Stored items
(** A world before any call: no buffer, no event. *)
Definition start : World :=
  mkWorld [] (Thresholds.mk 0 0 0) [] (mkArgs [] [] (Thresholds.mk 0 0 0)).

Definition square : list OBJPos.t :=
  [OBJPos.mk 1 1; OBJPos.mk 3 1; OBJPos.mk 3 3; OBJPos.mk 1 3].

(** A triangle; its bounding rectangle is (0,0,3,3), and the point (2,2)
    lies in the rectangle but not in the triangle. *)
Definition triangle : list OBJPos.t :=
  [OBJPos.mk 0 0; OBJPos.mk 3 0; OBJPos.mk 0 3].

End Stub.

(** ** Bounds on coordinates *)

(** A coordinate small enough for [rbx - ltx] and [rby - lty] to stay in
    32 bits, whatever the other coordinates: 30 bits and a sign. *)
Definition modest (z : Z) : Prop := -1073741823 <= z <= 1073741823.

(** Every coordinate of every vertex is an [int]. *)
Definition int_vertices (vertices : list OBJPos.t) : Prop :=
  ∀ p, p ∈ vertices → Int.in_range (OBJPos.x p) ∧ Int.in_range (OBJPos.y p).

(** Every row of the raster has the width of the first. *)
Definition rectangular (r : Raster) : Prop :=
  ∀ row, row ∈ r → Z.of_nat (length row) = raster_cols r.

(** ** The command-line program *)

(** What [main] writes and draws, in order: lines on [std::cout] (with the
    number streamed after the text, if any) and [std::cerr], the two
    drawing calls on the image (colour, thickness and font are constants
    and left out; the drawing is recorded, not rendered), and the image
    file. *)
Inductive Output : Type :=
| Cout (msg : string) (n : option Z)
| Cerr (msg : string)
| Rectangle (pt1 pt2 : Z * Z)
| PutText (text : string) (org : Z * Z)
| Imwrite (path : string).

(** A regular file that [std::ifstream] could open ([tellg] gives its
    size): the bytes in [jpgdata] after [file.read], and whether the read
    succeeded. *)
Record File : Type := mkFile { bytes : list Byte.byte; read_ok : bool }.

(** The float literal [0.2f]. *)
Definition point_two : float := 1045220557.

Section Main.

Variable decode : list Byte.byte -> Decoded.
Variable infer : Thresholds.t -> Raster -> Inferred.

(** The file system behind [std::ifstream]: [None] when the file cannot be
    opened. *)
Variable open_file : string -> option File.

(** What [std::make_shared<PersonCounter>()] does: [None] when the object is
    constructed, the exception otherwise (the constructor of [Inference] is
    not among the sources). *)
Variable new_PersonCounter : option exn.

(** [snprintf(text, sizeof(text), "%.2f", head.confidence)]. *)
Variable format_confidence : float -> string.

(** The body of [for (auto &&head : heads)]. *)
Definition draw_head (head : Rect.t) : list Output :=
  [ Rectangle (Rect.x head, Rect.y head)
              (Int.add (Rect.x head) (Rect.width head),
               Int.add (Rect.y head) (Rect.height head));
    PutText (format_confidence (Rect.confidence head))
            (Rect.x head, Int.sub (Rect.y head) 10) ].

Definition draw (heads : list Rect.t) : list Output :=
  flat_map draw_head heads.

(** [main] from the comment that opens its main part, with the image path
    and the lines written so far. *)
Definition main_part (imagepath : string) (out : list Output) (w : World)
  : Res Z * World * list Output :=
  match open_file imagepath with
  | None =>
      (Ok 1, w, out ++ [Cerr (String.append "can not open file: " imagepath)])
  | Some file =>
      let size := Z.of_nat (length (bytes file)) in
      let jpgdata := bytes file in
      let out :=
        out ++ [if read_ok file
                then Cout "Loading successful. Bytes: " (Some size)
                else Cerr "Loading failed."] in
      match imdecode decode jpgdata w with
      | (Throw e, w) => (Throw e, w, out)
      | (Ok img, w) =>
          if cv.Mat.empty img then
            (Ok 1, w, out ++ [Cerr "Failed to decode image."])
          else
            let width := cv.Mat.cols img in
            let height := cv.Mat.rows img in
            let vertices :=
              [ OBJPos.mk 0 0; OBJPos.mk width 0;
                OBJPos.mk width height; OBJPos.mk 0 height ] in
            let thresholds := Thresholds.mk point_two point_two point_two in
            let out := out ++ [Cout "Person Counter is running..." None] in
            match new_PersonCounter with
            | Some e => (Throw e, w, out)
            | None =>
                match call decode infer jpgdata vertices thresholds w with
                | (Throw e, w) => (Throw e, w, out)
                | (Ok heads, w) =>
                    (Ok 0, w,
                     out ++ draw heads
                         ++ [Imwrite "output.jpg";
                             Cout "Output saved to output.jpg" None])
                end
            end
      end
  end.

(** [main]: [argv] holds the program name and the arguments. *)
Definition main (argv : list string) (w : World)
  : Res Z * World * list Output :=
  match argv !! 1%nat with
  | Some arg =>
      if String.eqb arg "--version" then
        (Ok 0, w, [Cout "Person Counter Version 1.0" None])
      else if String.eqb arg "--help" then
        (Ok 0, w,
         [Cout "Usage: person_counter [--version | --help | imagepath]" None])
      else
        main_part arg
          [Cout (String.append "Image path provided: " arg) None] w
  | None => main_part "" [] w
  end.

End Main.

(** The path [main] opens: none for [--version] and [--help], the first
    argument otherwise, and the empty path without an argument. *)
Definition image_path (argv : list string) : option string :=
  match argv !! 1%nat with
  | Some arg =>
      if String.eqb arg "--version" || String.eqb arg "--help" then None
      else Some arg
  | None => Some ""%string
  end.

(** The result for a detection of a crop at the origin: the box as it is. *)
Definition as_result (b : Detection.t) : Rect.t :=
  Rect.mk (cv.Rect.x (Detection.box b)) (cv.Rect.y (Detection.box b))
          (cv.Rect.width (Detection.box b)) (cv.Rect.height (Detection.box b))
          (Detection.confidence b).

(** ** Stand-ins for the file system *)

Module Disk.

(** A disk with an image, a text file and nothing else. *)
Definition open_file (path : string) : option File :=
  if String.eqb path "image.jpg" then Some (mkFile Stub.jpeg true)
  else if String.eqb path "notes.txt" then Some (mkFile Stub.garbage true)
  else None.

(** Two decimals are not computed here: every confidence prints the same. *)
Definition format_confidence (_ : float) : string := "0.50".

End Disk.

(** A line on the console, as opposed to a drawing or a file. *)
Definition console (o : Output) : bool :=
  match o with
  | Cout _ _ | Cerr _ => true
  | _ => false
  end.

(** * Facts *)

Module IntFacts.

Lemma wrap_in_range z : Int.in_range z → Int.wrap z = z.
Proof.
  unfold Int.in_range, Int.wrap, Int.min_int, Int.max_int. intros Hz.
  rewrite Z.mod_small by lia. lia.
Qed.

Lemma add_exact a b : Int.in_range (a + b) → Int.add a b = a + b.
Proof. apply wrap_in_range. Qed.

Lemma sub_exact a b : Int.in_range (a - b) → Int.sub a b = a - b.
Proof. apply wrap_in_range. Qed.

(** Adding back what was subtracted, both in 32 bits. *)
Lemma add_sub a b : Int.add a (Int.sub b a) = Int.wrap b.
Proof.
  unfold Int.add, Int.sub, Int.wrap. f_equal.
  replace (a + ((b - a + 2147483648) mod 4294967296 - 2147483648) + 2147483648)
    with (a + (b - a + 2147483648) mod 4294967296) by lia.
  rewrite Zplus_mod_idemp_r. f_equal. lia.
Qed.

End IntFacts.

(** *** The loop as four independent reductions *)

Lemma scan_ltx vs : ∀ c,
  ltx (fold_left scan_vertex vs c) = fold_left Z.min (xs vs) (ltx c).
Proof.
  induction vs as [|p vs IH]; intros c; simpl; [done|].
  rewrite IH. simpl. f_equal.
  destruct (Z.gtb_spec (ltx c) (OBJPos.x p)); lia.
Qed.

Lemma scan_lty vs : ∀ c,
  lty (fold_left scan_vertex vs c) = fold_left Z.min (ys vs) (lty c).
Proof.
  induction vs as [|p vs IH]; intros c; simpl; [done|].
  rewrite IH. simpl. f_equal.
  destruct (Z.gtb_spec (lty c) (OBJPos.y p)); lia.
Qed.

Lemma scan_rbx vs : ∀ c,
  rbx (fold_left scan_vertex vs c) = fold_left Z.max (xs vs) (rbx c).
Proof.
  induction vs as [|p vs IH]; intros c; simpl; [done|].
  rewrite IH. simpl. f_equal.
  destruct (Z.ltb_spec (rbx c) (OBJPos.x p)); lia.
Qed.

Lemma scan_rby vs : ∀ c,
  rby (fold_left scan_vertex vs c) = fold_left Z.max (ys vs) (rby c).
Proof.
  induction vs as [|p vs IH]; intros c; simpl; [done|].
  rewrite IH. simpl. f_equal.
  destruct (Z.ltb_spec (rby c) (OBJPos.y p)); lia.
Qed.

*About this task:* In the data shown above, how many lines hold the string "PutText"? The answer is the number alone.

*Response area:* 2